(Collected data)
(** * cncr_wdg: the concurrency watchdog

    A shallow embedding of [src/cncr_wdg/_watchdog.py].  The class
    [Watchdog] couples three things: process-wide signal handlers, a
    monitor thread polling a list of probes, and two lists of teardown
    callables.  Every method is written here as a computation in a state
    and exception monad over one record holding the instance attributes
    together with the part of the surrounding process the methods touch
    (handler table, logger output, the state the callables act on). *)

From stdpp Require Import base list gmap strings pretty.
From Stdlib Require Import ZArith NArith Ascii String Lia.

Open Scope Z_scope.
Open Scope string_scope.
Open Scope list_scope.

(** ** Text helpers: [get_exception_str] *)

Module Text.

(** A Python [str]: the sequence of its code points. *)
Definition str := list N.

(** A literal, every character read as its code point. *)
Definition of_string (s : string) : str :=
  N_of_ascii <$> list_ascii_of_string s.

Definition newline : N := 10%N.
Definition blank : N := 32%N.

(** A line as [traceback.format_exception_only] gives it: the text and
    the line break that ends it. *)
Definition line (s : string) : str := of_string s ++ [newline].

(** The code points [str.strip] takes for white space: U+0009-U+000D,
    U+001C-U+0020, U+0085, U+00A0, U+1680, U+2000-U+200A, U+2028,
    U+2029, U+202F, U+205F and U+3000. *)
Definition isspace (c : N) : bool :=
  (((9 <=? c) && (c <=? 13)) || ((28 <=? c) && (c <=? 32))
   || (c =? 133) || (c =? 160) || (c =? 5760)
   || ((8192 <=? c) && (c <=? 8202)) || (c =? 8232) || (c =? 8233)
   || (c =? 8239) || (c =? 8287) || (c =? 12288))%N.

Fixpoint lstrip (s : str) : str :=
  match s with
  | c :: s' => if isspace c then lstrip s' else s
  | [] => []
  end.

Fixpoint rstrip (s : str) : str :=
  match s with
  | c :: s' =>
      match rstrip s' with
      | [] => if isspace c then [] else [c]
      | r => c :: r
      end
  | [] => []
  end.
(* ===== verification/Machine.v ===== *)
(** The program's heap: the C structs of [include/vart] that point to each other.

    Every object is named by an identifier (its address); a pointer field is an
    [option] of an identifier, [None] being [NULL].  A struct embedded in another
    (the [region] of a BAR, the [address_space] of an IOMMU context) has an
    identifier of its own, held by the enclosing record.  An array with a
    [count] is the list of its first [count] elements.  A function pointer names
    the C function ([fnptr]); what calling it does is given by the callback
    classes of the files that call through it. *)

From stdpp Require Import base tactics numbers list gmap.
From Stdlib Require Import ZArith.
From S2P Require Import Prelude Bytes.

Definition ptr := positive.

(** The functions of the program whose address is stored in a struct;
    [fn_external n] stands for any other function. *)
Inductive fnptr : Type :=
| fn_iommu_context_translate
| fn_iommu_fault_handler
| fn_iommu_remap_msi
| fn_iommu_mmio_read
| fn_iommu_mmio_write
| fn_uart_read
| fn_uart_write
| fn_test_device_read
| fn_test_device_write
| fn_uart_realize
| fn_uart_unrealize
| fn_uart_reset_device
| fn_test_device_realize
| fn_test_device_unrealize
| fn_test_device_reset_device
| fn_pci_device_realize
| fn_pci_device_unrealize
| fn_pci_device_reset
| fn_pci_root_complex_realize
| fn_pci_root_complex_unrealize
| fn_pci_ecam_read
| fn_pci_ecam_write
| fn_pci_msix_table_read
| fn_pci_msix_table_write
| fn_pci_msix_pba_read
| fn_pci_msix_pba_write
| fn_pci_bridge_config_read
| fn_pci_bridge_config_write
| fn_virtio_pci_bar_read
| fn_virtio_pci_bar_write
| fn_virtio_blk_dma_read
| fn_virtio_blk_dma_write
| fn_virtio_blk_config_read
| fn_virtio_blk_config_write
| fn_virtio_blk_notify
| fn_virtio_net_dma_read
| fn_virtio_net_dma_write
| fn_virtio_net_config_read
| fn_virtio_net_config_write
| fn_virtio_net_notify
| fn_virtio_net_backend_event
| fn_pci_msix_irqfd_inject
| fn_pci_msix_aia_inject
| fn_riscv_aia_irq_set
| fn_external (n : positive).
#[export] Instance fnptr_eq_dec : EqDecision fnptr.
Proof. solve_decision. Defined.

(** * [include/vart/address-space.h] *)

Record VartMmioOps := mkMmioOps {
  mmio_read : option fnptr;
  mmio_write : option fnptr;
}.

Inductive VartAddressRegionType : Type :=
| VART_REGION_RAM
| VART_REGION_ROM
| VART_REGION_MMIO
| VART_REGION_ALIAS.
#[export] Instance VartAddressRegionType_eq_dec : EqDecision VartAddressRegionType.
Proof. solve_decision. Defined.

Record VartAddressRegion := mkRegion {
  r_base : Z;
  r_size : Z;
  r_priority : Z;
  r_type : VartAddressRegionType;
  r_enabled : bool;
  r_owner : option ptr;
  r_address_space : option ptr;
  r_mmio_ops : option VartMmioOps;
  r_mmio_opaque : option ptr;
  r_ram_addr : option Z;
}.
#[export] Instance VartAddressRegion_rebuild : Rebuild VartAddressRegion :=
  env_const mkRegion $* r_base $* r_size $* r_priority $* r_type $* r_enabled
    $* r_owner $* r_address_space $* r_mmio_ops $* r_mmio_opaque $* r_ram_addr.

(** [as_regions] holds the first [count] pointers of the array. *)
Record VartAddressSpace := mkSpace {
  as_regions : list ptr;
  as_capacity : Z;
  as_translate : option fnptr;
  as_translate_opaque : option ptr;
}.
#[export] Instance VartAddressSpace_rebuild : Rebuild VartAddressSpace :=
  env_const mkSpace $* as_regions $* as_capacity $* as_translate
    $* as_translate_opaque.

(** * [include/vart/iommu.h] *)

Inductive VartIommuContextMode : Type :=
| VART_IOMMU_CONTEXT_IDENTITY
| VART_IOMMU_CONTEXT_FAULT
| VART_IOMMU_CONTEXT_SV39
| VART_IOMMU_CONTEXT_SV39X4.
#[export] Instance VartIommuContextMode_eq_dec : EqDecision VartIommuContextMode.
Proof. solve_decision. Defined.

Definition VART_IOMMU_CACHE_ENTRIES : nat := 64.

Record VartIommuCacheEntry := mkCacheEntry {
  ce_iova_base : Z;
  ce_translated_base : Z;
  ce_size : Z;
  ce_permissions : Z;
  ce_valid : bool;
}.

(** [ctx_cache] is the whole array of 64 entries, of which the first
    [ctx_cache_count] are in use. *)
Record VartIommuContext := mkContext {
  ctx_address_space : ptr;
  ctx_downstream : option ptr;
  ctx_attached_device : option ptr;
  ctx_saved_dma_as : option ptr;
  ctx_saved_dma_as_from_bus : bool;
  ctx_requester_id : Z;
  ctx_mode : VartIommuContextMode;
  ctx_root_ppn : Z;
  ctx_invalidation_generation : Z;
  ctx_root_valid : bool;
  ctx_update_ad : bool;
  ctx_fault_handler : option fnptr;
  ctx_fault_opaque : option ptr;
  ctx_cache : list VartIommuCacheEntry;
  ctx_cache_count : Z;
  ctx_cache_next : Z;
  ctx_cache_lock_initialized : bool;
}.
#[export] Instance VartIommuContext_rebuild : Rebuild VartIommuContext :=
  env_const mkContext $* ctx_address_space $* ctx_downstream
    $* ctx_attached_device $* ctx_saved_dma_as $* ctx_saved_dma_as_from_bus
    $* ctx_requester_id $* ctx_mode $* ctx_root_ppn
    $* ctx_invalidation_generation $* ctx_root_valid $* ctx_update_ad
    $* ctx_fault_handler $* ctx_fault_opaque $* ctx_cache $* ctx_cache_count
    $* ctx_cache_next $* ctx_cache_lock_initialized.

(** * [include/vart/device.h] and [include/vart/irq.h] *)

Record VartDeviceOps := mkDeviceOps {
  ops_realize : option fnptr;
  ops_unrealize : option fnptr;
  ops_reset : option fnptr;
}.
Definition vart_address_space_find (address_space : option ptr)
    (address size : Z) : M World (option ptr) :=
  match address_space with
  | None => ret None
  | Some a =>
      let* s := load_space a in
      find_loop address size (as_regions s) None
  end.

Definition mmio_access_size_valid (size : Z) : bool :=
  (size =? 1) || (size =? 2) || (size =? 4) || (size =? 8).

Definition mmio_value_mask (size : Z) : Z :=
  if size =? 8 then UINT64_MAX else u64 (Z.shiftl 1 (size * 8)) - 1.

Section Mmio.
Context `{MmioCallbacks}.

(** Returns the error code and the contents of [*value] afterwards. *)
Definition vart_address_space_read (address_space : option ptr)
    (address size : Z) (value : option Z) : M World (Z * option Z) :=
  match value with
  | Some v0 =>
      if negb (mmio_access_size_valid size) then ret (-EINVAL, value)
      else
        let* found := vart_address_space_find address_space address size in
        match found with
        | None => ret (-ENOENT, value)
        | Some r =>
            let* region := load_region r in
            if negb (bool_decide (r_type region = VART_REGION_MMIO))
            then ret (-EACCES, value)
            else
              match r_mmio_ops region ≫= mmio_read with
              | None => ret (-ENOSYS, value)
              | Some f =>
                  let* (err, v) :=
                    call_mmio_read f (r_mmio_opaque region)
                      (u64 (address - r_base region)) size v0 in
                  if err <? 0 then ret (err, Some v)
                  else ret (0, Some (Z.land v (mmio_value_mask size)))
              end
        end
  | None => ret (-EINVAL, None)
  end.
(* ===== verification/Iommu.v ===== *)
(** IOMMU contexts: [src/iommu/iommu.c], with the two accessors of
    [src/hw/pci/pci.c] it calls.

    A context owns an address space whose translator is
    [iommu_context_translate]: identity, always-fault, or a three-level Sv39 or
    Sv39x4 page-table walk over the downstream space, with a cache of 64
    translations.  The mutex of a context makes each operation atomic: the
    model runs them one after the other and keeps the lock only as the
    [cache_lock_initialized] flag. *)

From stdpp Require Import base tactics numbers list gmap.
From Stdlib Require Import ZArith Lia.
From S2P Require Import Prelude Bytes Machine AddressSpace.

(** * Constants *)

Abbreviation IOMMU_PAGE_SHIFT := 12 (only parsing).
Abbreviation IOMMU_PTE_SIZE := 8 (only parsing).
Abbreviation IOMMU_PT_INDEX_BITS := 9 (only parsing).
Abbreviation IOMMU_SV39_ROOT_BITS := 9 (only parsing).
Abbreviation IOMMU_SV39_VA_BITS := 39 (only parsing).
Abbreviation IOMMU_SV39X4_ROOT_BITS := 11 (only parsing).
Abbreviation IOMMU_SV39X4_LEVELS := 3 (only parsing).
Abbreviation IOMMU_SV39X4_VA_BITS := 41 (only parsing).
Abbreviation IOMMU_PTE_V := 0x001 (only parsing).
Abbreviation IOMMU_PTE_R := 0x002 (only parsing).
Abbreviation IOMMU_PTE_W := 0x004 (only parsing).
Abbreviation IOMMU_PTE_X := 0x008 (only parsing).
Abbreviation IOMMU_PTE_U := 0x010 (only parsing).
Abbreviation IOMMU_PTE_A := 0x040 (only parsing).
Abbreviation IOMMU_PTE_D := 0x080 (only parsing).
Abbreviation IOMMU_PTE_PPN_MASK := 0x003ffffffffffc00 (only parsing).
Abbreviation IOMMU_PTE_RESERVED := 0x1fc0000000000000 (only parsing).
Abbreviation IOMMU_PTE_N := 0x8000000000000000 (only parsing).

## What you need to do
Look above for the line that contains "ctx_cache_lock_initialized : bool;". Starting there, transcribe every line exactly until you have copied the line that contains "if err <? 0".

## Solution for this problem
  ctx_cache_lock_initialized : bool;
}.
#[export] Instance VartIommuContext_rebuild : Rebuild VartIommuContext :=
  env_const mkContext $* ctx_address_space $* ctx_downstream
    $* ctx_attached_device $* ctx_saved_dma_as $* ctx_saved_dma_as_from_bus
    $* ctx_requester_id $* ctx_mode $* ctx_root_ppn
    $* ctx_invalidation_generation $* ctx_root_valid $* ctx_update_ad
    $* ctx_fault_handler $* ctx_fault_opaque $* ctx_cache $* ctx_cache_count
    $* ctx_cache_next $* ctx_cache_lock_initialized.

(** * [include/vart/device.h] and [include/vart/irq.h] *)

Record VartDeviceOps := mkDeviceOps {
  ops_realize : option fnptr;
  ops_unrealize : option fnptr;
  ops_reset : option fnptr;
}.
Definition vart_address_space_find (address_space : option ptr)
    (address size : Z) : M World (option ptr) :=
  match address_space with
  | None => ret None
  | Some a =>
      let* s := load_space a in
      find_loop address size (as_regions s) None
  end.

Definition mmio_access_size_valid (size : Z) : bool :=
  (size =? 1) || (size =? 2) || (size =? 4) || (size =? 8).

Definition mmio_value_mask (size : Z) : Z :=
  if size =? 8 then UINT64_MAX else u64 (Z.shiftl 1 (size * 8)) - 1.

Section Mmio.
Context `{MmioCallbacks}.

(** Returns the error code and the contents of [*value] afterwards. *)
Definition vart_address_space_read (address_space : option ptr)
    (address size : Z) (value : option Z) : M World (Z * option Z) :=
  match value with
  | Some v0 =>
      if negb (mmio_access_size_valid size) then ret (-EINVAL, value)
      else
        let* found := vart_address_space_find address_space address size in
        match found with
        | None => ret (-ENOENT, value)
        | Some r =>
            let* region := load_region r in
            if negb (bool_decide (r_type region = VART_REGION_MMIO))
            then ret (-EACCES, value)
            else
              match r_mmio_ops region ≫= mmio_read with
              | None => ret (-ENOSYS, value)
              | Some f =>
                  let* (err, v) :=
                    call_mmio_read f (r_mmio_opaque region)
                      (u64 (address - r_base region)) size v0 in
                  if err <? 0 then ret (err, Some v)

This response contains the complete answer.